Don’t assume others share your avarice.
“I am honestly baffled by the stance taken by certain alleged left leaning British Nationalists.”
You could always find a blog where left leaning British Nationalists post and ask them.
Argyll:
More sophistry. Obviously I was referring to the polity of Britain, not the island of Great Britain.
And according to Wikipedia, most of the original Scottish colonists settled Ulster in the early 1600s. So Northern Ireland had been colonised by Scots for a full hundred years before the Act of Union.
It takes heroic act of revisionism to claim that Ulster was then or ever has been an English colony. It is unambiguously a Scottish colony.
No serious answer then, Fred?
I can understand you being against indy, as the UK allowed you to sell your flat down south under Thatcher for a huge profit, and buy a large plot of land up here. The UK has been good to you. Fuck those Jock plebs and their foodbanks, eh?
But they were all the same people in the first place?
Robert I of Scotland and Domhnall Ua Néill during the Scottish Wars of Independence, when Ireland was called Scotia Maior, and Scotland Scotia Minor. http://en.m.wikipedia.org/wiki/Scotia
“No serious answer then, Fred?
I can understand you being against indy, as the UK allowed you to sell your flat down south under Thatcher for a huge profit, and buy a large plot of land up here. The UK has been good to you. Fuck those Jock plebs and their foodbanks, eh?”
Whenever someone tries to argue the case against independence there is always a Nationalist comes in name calling, making personal accusations, harassing and intimidating.
These are the tactics of the Nazi, these were the tactics of the Black Shirt.
Laughable there are people here trying to argue that the SNP aren’t like other nationalists when you are proving that they are.
So you won’t answer the question, Fred?
Why are you so against Scottish independence?
BBC Scotland didnt always have an issue with portraying the Orange Order-or taking the piss out of it.

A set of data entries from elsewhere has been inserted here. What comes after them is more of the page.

(** ** What the parser's buffers represent *)

Context (ii : dtb_init_info).

Lemma holds_cell off x bs : fits 32 x -> holds (cells ii + off * 4) (be_bytes x ++ bs) -> cell blob ii off = Ret x.
Proof. intros Hx H. by apply (holds_rd32 _ x bs). Qed.

(** Property [p] of node [n], below index [b] of the property buffer. *)
Definition prop_is (st : dtb_state) (b n p : nat) (x : Z * list Z * list Z) (pd : dtb_prop) : Prop :=
  (p < b)%nat /\ prop_buff st !! p = Some pd /\ pnode pd = Some n /\
  pname pd = strings ii + x.1.1 /\ plength pd = zlen x.2 /\
  holds (pdata pd - 8) (be_bytes (zlen x.2)) /\ holds (pdata pd) (pad4 x.2) /\ holds (pdata pd) x.2.

Fixpoint prop_chain (st : dtb_state) (b n : nat) (pr : option nat) (xs : list (Z * list Z * list Z)) : Prop :=
  match xs with
  | [] => pr = None
  | x :: xs => exists p pd, pr = Some p /\ prop_is st b n p x pd /\ prop_chain st p n (pnext pd) xs
  end.

Definition name_is (nn : option Z) (nm : list Z) : Prop :=
  match nn with None => nm = [] | Some p => nm <> [] /\ holds p (nm ++ [0]) end.

(** [repr st hi ph n t]: node [n] is the tree [t], its sub-nodes between [n] and [hi] in the
    node buffer, its properties below [ph].  The list of sub-nodes runs from the newest
    down, each sub-tree filling the range up to the previous one. *)
Inductive repr (st : dtb_state) : nat -> nat -> nat -> tree -> Prop :=
| repr_node hi ph n nd nm its :
    (n < hi)%nat -> node_buff st !! n = Some nd -> name_is (nname nd) nm ->
    prop_chain st ph n (props nd) (rev (props_of its)) ->
    kids st (S n) hi ph n (child nd) (rev (kids_of its)) ->
    repr st hi ph n (Tree nm its)
with kids (st : dtb_state) : nat -> nat -> nat -> nat -> option nat -> list tree -> Prop :=
| kids_nil lo hi ph par : (lo <= hi)%nat -> kids st lo hi ph par None []
| kids_cons lo hi ph par c cd t ts :
    (lo <= c)%nat -> node_buff st !! c = Some cd -> parent cd = Some par ->
    repr st hi ph c t -> kids st lo c ph par (sibling cd) ts ->
    kids st lo hi ph par (Some c) (t :: ts).
(** The pair that contains [here], if any: the new [cached]. *)
Definition pair_end (here : Z) (p : list Z) : option Z :=
  match p with
  | [base; len] => let end_ := u64 (base + len) in
      if (base <=? here) && (here <? end_) then Some end_ else None
  | _ => None
  end.
Fixpoint find_pair (here : Z) (ps : list (list Z)) : option Z :=
  match ps with
  | [] => None
  | p :: ps => match pair_end here p with Some e => Some e | None => find_pair here ps end
  end.

(** The body of the loop over the root's sub-nodes.  [vals] has room for eight pairs;
    the second [dtb_read_prop_2] writes all of them. *)
Definition memory_node_end (here : Z) (n : nat) : res (option Z) :=
  is_mem ← device_type_is n (lit "memory");
  if negb is_mem then Ret None else
  reg ← dtb_find_prop blob st (Some n) (lit "reg");
  match reg with
  | None => Ret None
  | Some _ =>
      ac ← dtb_get_addr_cells_for blob st (Some n);
      sc ← dtb_get_size_cells_for blob st (Some n);
      pd ← deref_prop st reg;
      '(pairs, _) ← dtb_read_prop_2 blob pd ac sc false;
      let pairs := if 8 <? pairs then 8 else pairs in
      '(count, vals) ← dtb_read_prop_2 blob pd ac sc true;
      if 8 <? count then Undef
      else Ret (find_pair here (take (Z.to_nat pairs) vals))
  end.

Fixpoint ram_end_from (fuel : nat) (here : Z) (n : option nat) : res (option Z) :=
  match n with
  | None => Ret None
  | Some i =>
      match fuel with
      | O => Fuel
      | S fuel =>
          e ← memory_node_end here i;
          match e with
          | Some e => Ret (Some e)
          | None => next ← dtb_get_sibling st n; ram_end_from fuel here next
          end
      end
  end.

(** [cached] and [s_dtb_ready] are the statics; the answer is the result and the new [cached]. *)
Definition soct_ram_end (here cached : Z) (ready : bool) : res (Z * Z) :=
  if negb (cached =? 0) || negb ready then Ret (cached, cached) else
  root ← dtb_find blob st (lit "/");
  match root with
  | None => Ret (0, cached)
  | Some _ =>
      c ← dtb_get_child st root;
      e ← ram_end_from (length (node_buff st)) here c;
      match e with Some e => Ret (e, e) | None => Ret (0, cached) end
  end.
End clients.
(* ===== verification/DtbWriteProofs.v ===== *)
(** * Editing and flattening device trees: proofs

    [shape]: the linked nodes and properties of a write-mode state are a given tree, whose
    nodes carry their indices.  On top of it the output of [dtb_finalise_to_buffer], byte for
    byte, what the parser of [Dtb] makes of it, and what the editing operations do. *)
From Stdlib Require Import String.
From S2P Require Import Prelude Dtb DtbTree DtbQuery DtbCompat DtbWrite.

#[local] Open Scope list_scope.
#[local] Abbreviation length := List.length.
#[local] Set Warnings "-register-all".

(** ** Trees in memory *)

(** A node: its index, name, properties (index, name, value) and sub-nodes, in list order. *)
Inductive wtree := WT (a : nat) (nm : list Z) (ps : list (nat * list Z * list Z)) (ks : list wtree).
Definition waddr (t : wtree) : nat := match t with WT a _ _ _ => a end.

Lemma wtree_ind' (P : wtree -> Prop) :
  (forall a nm ps ks, Forall P ks -> P (WT a nm ps ks)) -> forall t, P t.
Proof.
  intros H. fix IH 1. intros [a nm ps ks]. apply H. induction ks as [|k ks IHk]; constructor; [apply IH|exact IHk].
Qed.

Definition name_in (h : heap) (nn : option Z) (nm : list Z) : Prop :=
  match nn with None => nm = [] | Some p => nonul nm /\ exists r, cstr h p = nm ++ 0 :: r end.

(** A value lies in memory with the zeros that fill its last cell. *)
Definition value_in (h : heap) (p : Z) (v : list Z) : Prop := exists r, cstr h p = pad4 v ++ r.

Here’s Mason Boyne’s Meeting from the 1980s.
Funny how times change…
https://m.youtube.com/#/watch?v=1FPt1FdIxro
Who else should the BBC choose to host Scotland Decides tonight on BBC2 at 9.30 but Andrew Neil.

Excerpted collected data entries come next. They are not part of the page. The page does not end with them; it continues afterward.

(* ===== verification/ConsoleProofs.v ===== *)
(** * What is printed reaches the UART

    [console_prints]: any sequence of printf and puts calls puts on the wire, in order and
    each once, the text printed up to what the line buffer still holds, with a carriage
    return before every line feed. *)
From Stdlib Require Import String Ascii.
From S2P Require Import Prelude Memory Printf PrintfProofs Mmio Syscall Console.
Import Spec.
#[local] Abbreviation length := List.length.

(** The bytes on the wire for a text. *)
Definition crlf (l : list Z) : list Z := flat_map (fun c => if c =? LF then [CR; LF] else [c]) l.
Lemma crlf_app a b : crlf (a ++ b) = crlf a ++ crlf b.
Proof. apply flat_map_app. Qed.
#[local] Arguments crlf : simpl never.

Definition byte (c : Z) : Prop := fits 8 c.

Section console.
Context {D : Type} {HD : Mmio D} (PB B : Z) (fuel : nat).
Abbreviation state := (bus D * sys)%type.
Abbreviation drv := (prog state).

(** The transmitter drains: whatever state the UART is in, [fuel] reads of its status see
    room in the FIFO. *)
Hypothesis drains : forall s : state, exists v s', poll fuel (u64 (B + STATUS)) tx_free s = Ret (v, s').

Definition tx (l : list Z) : list (Z * Z) := map (pair (u64 (B + TX_FIFO))) l.
Lemma tx_app a b : tx (a ++ b) = tx a ++ tx b.
Proof. apply map_app. Qed.

(** [m] puts [l] on the wire and changes nothing else. *)
Definition sends {A} (m : drv A) (l : list Z) (a : A) : Prop :=
  forall s, uart_base s.2 = B -> wp m (fun r s' => r = a /\ did s s' (tx l) s.2) s.

Lemma sends_seq {A C} (m : drv A) (k : A -> drv C) l1 l2 a c :
  sends m l1 a -> sends (k a) l2 c -> sends (x ← m; k x) (l1 ++ l2) c.
Proof.
  intros Hm Hk s Hs. wp_next Hm; [done|]. cbn. intros ? s1 (-> & H1). pose proof H1 as [_ E].
  eapply wp_mono; [apply Hk; by rewrite E|]. cbn. intros r s2 (-> & H2). split; [done|]. rewrite tx_app.
  rewrite E in H2. by eapply did_trans.
Qed.
(* ===== verification/XhciMain.v ===== *)
(** * The USB controller test: host mode, the port watch, and main (usb-test/main.c, xhci.c)

    What the program asks the device tree, [dwc3_select_host_mode], [xhci_watch_ports], and
    [main], which puts them around the bring-up and the round trip of Xhci.  The event ring and
    the controller's side of it are the machine [Ring]; what the program prints is a list of
    [note]s.  The delays leave no trace. *)
From Stdlib Require Import String.
From stdpp Require Import relations.
From S2P Require Import Prelude Memory Mmio Dtb DtbTree DtbQuery DtbCompat Xhci XhciProofs XhciInit.

#[local] Open Scope list_scope.
#[local] Abbreviation length := List.length.

Definition OP_PORTSC (n : Z) : Z := 0x400 + 0x10 * (n - 1).
Definition PORTSC_CCS : Z := 1.
Definition PORTSC_PED : Z := 2.
Definition PORTSC_OCA : Z := 8.
Definition PORTSC_PR : Z := 0x10.
Definition PORTSC_PP : Z := 0x200.
Definition PORTSC_CSC : Z := 0x20000.
Definition PORTSC_SPEED (v : Z) : Z := (v .>> 10) .& 0xF.

Definition DWC3_GCTL : Z := 0xC110.
Definition DWC3_GCTL_PRTCAPDIR_SHIFT : Z := 12.
Definition DWC3_GCTL_PRTCAPDIR_MASK : Z := u32 (3 .<< DWC3_GCTL_PRTCAPDIR_SHIFT).
Definition DWC3_GCTL_PRTCAP_HOST : Z := 1.

Definition speed_name (code : Z) : string :=
  if code =? 0 then "none" else if code =? 1 then "full" else if code =? 2 then "low" else
  if code =? 3 then "high" else if code =? 4 then "super" else "?".

(** What the watch prints; [Port] is a line of [print_port], with the register it decodes, and
    [Changed] is such a line under the heading of a change. *)
Inductive note := Watching (ports seconds : Z) | Port (n v : Z) | NotPowered (n : Z) | Changed (n v : Z) | Final | NoDevice | Device.

(** The fields of such a line: connected, enabled, powered, reset, overcurrent, speed. *)
Definition port_line (v : Z) : bool * bool * bool * bool * bool * string :=
  (tst v PORTSC_CCS, tst v PORTSC_PED, tst v PORTSC_PP, tst v PORTSC_PR, tst v PORTSC_OCA, speed_name (PORTSC_SPEED v)).

(** The test: the driver of Xhci, the event ring's machine, and the terminal. *)
Record test := Test { hc : Init.hcs; ring : Ring.world; term : list note }.

Section usb.
Context {D : Type} {HD : Mmio D}.
Abbreviation drv := (prog (bus D * test)).

Definition say (x : note) : drv unit := put (fun t => Test (hc t) (ring t) (term t ++ [x])).
Definition on_hc {A} (m : prog (bus D * Init.hcs) A) : drv A := fun s =>
  match m (s.1, hc s.2) with
  | Ret (a, (b, h)) => Ret (a, (b, Test h (ring s.2) (term s.2)))
  | Undef => Undef | Fuel => Fuel
  end.

(** ** The port watch *)

Definition watched (max_ports : Z) : list Z := seqZ 1 (Z.min max_ports 16).

(** The first look: fills [prev]. *)
Fixpoint first_look (op : Z) (ns : list Z) : drv (list (Z * Z)) :=
  match ns with
  | [] => mret []
  | n :: ns => v ← rd (op + OP_PORTSC n); say (Port n v);; l ← first_look op ns; mret ((n, v) :: l)
  end.

Fixpoint power_notes (prev : list (Z * Z)) : drv unit :=
  match prev with
  | [] => mret tt
  | (n, v) :: l => (if tst v PORTSC_PP then mret tt else say (NotPowered n));; power_notes l
  end.

Definition changed (v prev : Z) : bool :=
  negb (v .& cnot 32 PORTSC_CSC =? prev .& cnot 32 PORTSC_CSC) || tst v PORTSC_CSC.
Definition ack (v : Z) : Z := (v .& cnot 32 PORTSC_PED) .| PORTSC_CSC.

Duration: 1 hour http://www.bbc.co.uk/programmes/b04dr69k
‘So far the Scottish referendum debate has been almost entirely about Scotland – what is good for it and what is bad for it. But what about the rest of the UK? Whatever the result, the UK as we have known it for the past 300 years is set to change dramatically, and may never be the same again.
If you think independence would not make any difference to the other 58 million people on these islands, think again. The reverberations could be felt across the land, from the future of the armed forces and nuclear deterrent, to the UK’s place at the international top table; from the fate of the union flag to the entire British political landscape.

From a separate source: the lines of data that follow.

(* ===== verification/SdcMount.v ===== *)
(** * Mounting the SD cards of the device tree (soctglue/src/soct_ff/sdc.c)

    [soct_init_from_dtb_sdc] gives the first two volumes named after SD cards to the first two
    SD controllers of the tree, in file order, and mounts each.  FatFs' f_mount is the argument
    [f_mount]; it reaches the driver through the registers recorded here. *)
From Stdlib Require Import String.
From S2P Require Import Prelude Dtb DtbTree DtbQuery DtbCompat.
From S2P Require Files.

#[local] Open Scope list_scope.
#[local] Abbreviation length := List.length.

Definition SOCT_SDC_NAME_DTS : cptr := lit "riscv,axi-sd-card-1.0".
Definition SDC_MAX_DRIVES : nat := 2.

(** The names of the slots and their paths. *)
Definition slots : list (list Z * list Z) := [(str "SD", str "/SD"); (str "SD2", str "/SD2")].

(** [find_pdrv]: the drive of a volume name. *)
Definition find_pdrv (vol : list Z) : option nat := fst <$> list_find (fun v => v = vol) Files.s_vol_str.

(** The messages handed to [soct_add_setup_msg]. *)
Inductive setup_msg :=
| MsgNoVolume | MsgNoReg | MsgBadReg
| MsgMountFailed (path : list Z) (err : Z)
| MsgMounted (path : list Z) (base : Z).

Section mount.
Context (blob : list Z) (st : dtb_state) {FS : Type}.
(** What f_mount of a drive answers, given the registers recorded for the drives. *)
Context (f_mount : list (option Z) -> nat -> list Z -> FS -> Z * FS).

(** [s_regs], whether the SD operations are the mount operations, the messages, FatFs. *)
Record mounts := Mounts { s_regs : list (option Z); sdc_ops : bool; msgs : list setup_msg; ff : FS }.

Definition say (m : setup_msg) (s : mounts) : mounts := Mounts (s_regs s) (sdc_ops s) (msgs s ++ [m]) (ff s).

(** The body of the loop for the node [n] that was found: whether it mounted, and the state. *)
Definition mount_slot (vol path : list Z) (n : nat) (s : mounts) : res (bool * mounts) :=
  match find_pdrv vol with
  | None => Ret (false, say MsgNoVolume s)
  | Some pdrv =>
      reg_prop ← dtb_find_prop blob st (Some n) (lit "reg");
      match reg_prop with
      | None => Ret (false, say MsgNoReg s)
      | Some _ =>
          addr_cells ← dtb_get_addr_cells_for blob st (Some n);
          pd ← deref_prop st reg_prop;
          '(count, vals) ← dtb_read_prop_1 blob pd addr_cells true;
          if 16 <? count then Undef else
          if count <? 1 then Ret (false, say MsgBadReg s) else
          let base := u64 (hd 0 vals) in
          let regs := <[pdrv := Some base]> (s_regs s) in
          let '(res, fs) := f_mount regs pdrv path (ff s) in
          let s := Mounts regs true (msgs s) fs in
          if negb (res =? 0) then Ret (false, say (MsgMountFailed path res) s)
          else Ret (true, say (MsgMounted path base) s)
      end
  end.

Fixpoint mount_from (sl : list (list Z * list Z)) (node : option nat) (any : bool) (s : mounts) : res (bool * mounts) :=
  match sl with
  | [] => Ret (any, s)
  | (vol, path) :: sl =>
      node ← dtb_find_compatible blob st node (Some SOCT_SDC_NAME_DTS);
      match node with
      | None => Ret (any, s)
      | Some n => '(ok, s) ← mount_slot vol path n s; mount_from sl (Some n) (any || ok) s
      end
  end.

Definition soct_init_from_dtb_sdc (s : mounts) : res (bool * mounts) := mount_from slots None false s.

(** ** The specification *)

(** Where the tree says the registers of node [n] are: the first entry of its reg property. *)
Definition base_of (n : nat) : res (option Z) :=
  p ← dtb_find_prop blob st (Some n) (lit "reg");
  match p with
  | None => Ret None
  | Some _ =>
      ac ← dtb_get_addr_cells_for blob st (Some n);
      pd ← deref_prop st p;
      '(count, vals) ← dtb_read_prop_1 blob pd ac true;
      if 16 <? count then Undef else Ret (if count <? 1 then None else Some (u64 (hd 0 vals)))
  end.

Definition fits_regs (n : nat) : Prop := exists b, base_of n = Ret b.

(** Each slot with its node, in order. *)
Fixpoint mount_all (l : list ((list Z * list Z) * nat)) (any : bool) (s : mounts) : res (bool * mounts) :=
  match l with
  | [] => Ret (any, s)
  | ((vol, path), n) :: l => '(ok, s) ← mount_slot vol path n s; mount_all l (any || ok) s
  end.

(** What a slot does to the registers and the messages. *)
Definition slot_done (path : list Z) (pdrv : nat) (b : option Z) (s : mounts) (ok : bool) (s' : mounts) : Prop :=
  s_regs s' = match b with Some b => <[pdrv := Some b]> (s_regs s) | None => s_regs s end /\
  exists m, msgs s' = msgs s ++ [m] /\ (ok = true <-> exists path b, m = MsgMounted path b).

Lemma mount_slot_spec vol path n s pdrv b : find_pdrv vol = Some pdrv -> base_of n = Ret b ->
  exists ok s', mount_slot vol path n s = Ret (ok, s') /\ slot_done path pdrv b s ok s'.
Proof.
  intros Hv. unfold base_of, mount_slot, slot_done. rewrite Hv.
  assert (forall m : setup_msg, (false = true <-> exists path b, m = MsgMounted path b) <-> ~ exists path b, m = MsgMounted path b) as Hf by (intros; split; [intros [_ H] [? [? ?]]; by assert (false = true) by eauto|by split]).
  destruct (dtb_find_prop blob st (Some n) (lit "reg")) as [[p|]| |]; cbn [mbind res_bind]; [| |done..].
  2: { intros [= <-]. do 2 eexists. split; [done|]. split; [done|]. eexists. split; [done|]. apply Hf. by intros (? & ? & ?). }
  destruct (dtb_get_addr_cells_for blob st (Some n)) as [ac| |]; cbn [mbind res_bind]; [|done..].
  destruct (deref_prop st (Some p)) as [pd| |]; cbn [mbind res_bind]; [|done..].
  destruct (dtb_read_prop_1 blob pd ac true) as [[count vals]| |]; cbn [mbind res_bind]; [|done..].
  destruct (16 <? count); [done|]. intros [= <-]. destruct (count <? 1).
  - do 2 eexists. split; [done|]. split; [done|]. eexists. split; [done|]. apply Hf. by intros (? & ? & ?).
  - destruct (f_mount _ _ _ _) as [r fs]. destruct (negb (r =? 0)); (do 2 eexists; split; [done|]; split; [done|]; eexists; split; [done|]).
    + apply Hf. by intros (? & ? & ?).
    + split; [by eauto|done].
Qed.
End mount.
Arguments Mounts {FS}.
Arguments s_regs {FS} m.
Arguments sdc_ops {FS} m.
Arguments msgs {FS} m.
Arguments ff {FS} m.

Lemma mount_from_all {FS} blob st t (f_mount : list (option Z) -> nat -> list Z -> FS -> Z * FS) sl : searchable blob st t ->
  forall node any s, let begin := match node with None => 0%nat | Some n => S n end in
  mount_from blob st f_mount sl node any s =
    mount_all blob st f_mount (zip sl (found (str "riscv,axi-sd-card-1.0") begin (drop begin (preorder t)))) any s.
Proof.
  intros Hse. assert (SOCT_SDC_NAME_DTS = str "riscv,axi-sd-card-1.0" ++ [0]) as Hname by apply lit_str.
  induction sl as [|[vol path] sl IH]; intros node any s; [done|]. cbn [mount_from]. rewrite Hname.
  rewrite (find_compatible_spec blob st t) by (done || by apply nonul_dec). cbn [mbind res_bind].
  destruct (found _ _ _) as [|n ns] eqn:E; cbn [head zip zip_with mount_all]; [done|].
  apply found_next in E as [Hn ->]. destruct (mount_slot blob st f_mount vol path n s) as [[ok s']| |]; cbn [mbind res_bind]; [|done..].
  rewrite (IH (Some n)). rewrite drop_drop. by replace (match node with None => 0 | Some n => S n end + (S n - match node with None => 0 | Some n => S n end))%nat with (S n) by lia.
Qed.

(** Cards are mounted in the tree's order.  The loop over the slots runs [mount_slot] on the
    first SD controllers in file order, one per slot (a slot without its reg property uses its
    node up); if no reg property of theirs has more than the 16 entries of the buffer, it
    returns, having recorded for the drive of slot i the first reg entry of controller i and
    touched no other drive, with one message per controller, and it reports whether one was mounted. *)
Theorem sdc_mounts_in_order {FS} blob st t (f_mount : list (option Z) -> nat -> list Z -> FS -> Z * FS) s :
  let nodes := take SDC_MAX_DRIVES (found (str "riscv,axi-sd-card-1.0") 0 (preorder t)) in
  searchable blob st t -> length (s_regs s) = 8%nat -> Forall (fits_regs blob st) nodes ->
  soct_init_from_dtb_sdc blob st f_mount s = mount_all blob st f_mount (zip slots nodes) false s /\
  exists any s', soct_init_from_dtb_sdc blob st f_mount s = Ret (any, s') /\
    (forall i n b, nodes !! i = Some n -> base_of blob st n = Ret (Some b) -> s_regs s' !! (3 + i)%nat = Some (Some b)) /\
    (forall d, (d < 3 \/ 3 + length nodes <= d)%nat -> s_regs s' !! d = s_regs s !! d) /\
    exists ms, msgs s' = msgs s ++ ms /\ length ms = length nodes /\ (any = true <-> exists path b, MsgMounted path b ∈ ms).
Proof.
  intros nodes Hse Hlen Hfit.
  assert (soct_init_from_dtb_sdc blob st f_mount s = mount_all blob st f_mount (zip slots nodes) false s) as E.
  { unfold soct_init_from_dtb_sdc. rewrite (mount_from_all blob st t) by done. cbn [drop]. unfold nodes.
    by destruct (found _ _ _) as [|n1 [|n2 ns]]. }
  split; [done|]. rewrite E. assert (length nodes <= 2)%nat as H2 by (unfold nodes, SDC_MAX_DRIVES; rewrite length_take; lia). clearbody nodes. clear E.
  destruct nodes as [|n1 [|n2 [|]]]; [| | |cbn in H2; lia]; cbn [zip zip_with slots mount_all orb].
  - exists false, s. split; [done|]. split; [done|]. split; [done|]. exists []. rewrite app_nil_r. split_and!; [done..|].
    split; [done|]. by intros (? & ? & ?%not_elem_of_nil).
  - apply Forall_inv in Hfit as [b1 Hb1]. destruct (mount_slot_spec blob st f_mount (str "SD") (str "/SD") n1 s 3 b1 eq_refl Hb1) as (ok1 & s1 & -> & Hr1 & m1 & Hm1 & Hk1).
    exists ok1, s1. split; [done|]. rewrite Hr1. split; [|split].
    + intros [|i] n b [= <-] Hb. rewrite Hb1 in Hb. injection Hb as ->. by rewrite list_lookup_insert_eq by lia.
    + intros d Hd. destruct b1; [|done]. by rewrite list_lookup_insert_ne by (cbn in Hd; lia).
    + exists [m1]. split_and!; [done..|]. rewrite Hk1. split; intros (p & b & H); exists p, b; [by rewrite <-H; apply list_elem_of_singleton|by apply list_elem_of_singleton in H].
  - apply Forall_cons in Hfit as [[b1 Hb1] [[b2 Hb2] _]%Forall_cons].
    destruct (mount_slot_spec blob st f_mount (str "SD") (str "/SD") n1 s 3 b1 eq_refl Hb1) as (ok1 & s1 & -> & Hr1 & m1 & Hm1 & Hk1). cbn [mbind res_bind].
    destruct (mount_slot_spec blob st f_mount (str "SD2") (str "/SD2") n2 s1 4 b2 eq_refl Hb2) as (ok2 & s2 & -> & Hr2 & m2 & Hm2 & Hk2). cbn [mbind res_bind].
    assert (length (s_regs s1) = 8%nat) as Hl1 by (rewrite Hr1; destruct b1; rewrite ?length_insert; done).
    exists (ok1 || ok2), s2. split; [done|]. rewrite Hr2. split; [|split].
    + intros [|[|i]] n b; cbn [lookup list_lookup]; [| |done]; intros [= <-] Hb.
      * rewrite Hb1 in Hb. injection Hb as ->. destruct b2; [rewrite list_lookup_insert_ne by lia|]; by rewrite Hr1, list_lookup_insert_eq by lia.
      * rewrite Hb2 in Hb. injection Hb as ->. by rewrite list_lookup_insert_eq by lia.
    + intros d Hd. cbn in Hd. destruct b2; [rewrite list_lookup_insert_ne by lia|]; rewrite Hr1; (destruct b1; [|done]); by rewrite list_lookup_insert_ne by lia.
    + exists [m1; m2]. rewrite Hm2, Hm1, <-app_assoc. split_and!; [done..|]. rewrite orb_true_iff, Hk1, Hk2. split.
      * intros [(p & b & ->)|(p & b & ->)]; exists p, b; rewrite !elem_of_cons; auto.
      * intros (p & b & [H|[H|[]%not_elem_of_nil]%elem_of_cons]%elem_of_cons); eauto.
Qed.

(** The two controllers of [io]; FatFs mounts only the first. *)
Definition toy_mount (regs : list (option Z)) (d : nat) (path : list Z) (n : nat) : Z * nat := (if (d =? 3)%nat then 0 else 13, S n).

Lemma sdc_mounts_in_order_witness : exists s',
  soct_init_from_dtb_sdc io_blob (parsed io_blob) toy_mount (Mounts (replicate 8 None) false [] 0%nat) = Ret (true, s') /\
  msgs s' = [MsgMounted (str "/SD") 0x160000000; MsgMountFailed (str "/SD2") 13] /\ s_regs s' !! 4%nat = Some (Some 0x160010000).
Proof.
  destruct (sdc_mounts_in_order io_blob (parsed io_blob) io toy_mount (Mounts (replicate 8 None) false [] 0%nat) io_searchable eq_refl) as [_ (any & s' & E & Hr & _)].
  - assert (Hf : take SDC_MAX_DRIVES (found (str "riscv,axi-sd-card-1.0") 0 (preorder io)) = [3%nat; 4%nat]) by (vm_compute; reflexivity).
    rewrite Hf. repeat constructor; eexists; vm_compute; reflexivity.
  - exists s'. assert (E' : soct_init_from_dtb_sdc io_blob (parsed io_blob) toy_mount (Mounts (replicate 8 None) false [] 0%nat) =
      Ret (true, Mounts [None; None; None; Some 0x160000000; Some 0x160010000; None; None; None] true [MsgMounted (str "/SD") 0x160000000; MsgMountFailed (str "/SD2") 13] 2%nat)) by (vm_compute; reflexivity).
    rewrite E in E'. injection E' as -> ->. split; [exact E|]. split; [reflexivity|]. apply (Hr 1%nat 4%nat 0x160010000); vm_compute; reflexivity.
Defined.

Andrew Neil explores what an independent Scotland would mean for England, Wales and Northern Ireland, and the huge constitutional changes that may lie ahead whether the vote is yes or no.’
Gerallt Lloyd Owen the Welsh poet’s obituary appeared in the Independent today (obituaries of Welsh language poets in English papers, even the Indy, doesn’t happen very often)
http://www.independent.co.uk/news/obituaries/gerallt-lloyd-owen-renowned-welsh-poet-9662458.html
Wylit, wylit, Lywelyn,
Wylit waed pe gwelit hyn.
Ein calon gan estron ŵr,
Ein coron gan goncwerwr,
A gwerin o ffafrgarwyr
Llariaidd eu gwên lle’r oedd gwŷr.
“You would weep, weep, Llywelyn/ Weep blood if you saw this./ Our heart with a foreigner/ Our crown with a conqueror/ And a populace of favour-seekers/ With meek smiles, where once were men.”
Although I haven’t made my mind up about the referendum yet I think it reasonable to say that Gerallt Lloyd Owen had and so only right that I should post that in the Independent obituary Meic Stephens says:
At his request, donations instead of flowers were to be sent to the Yes campaign in the referendum on Scottish independence.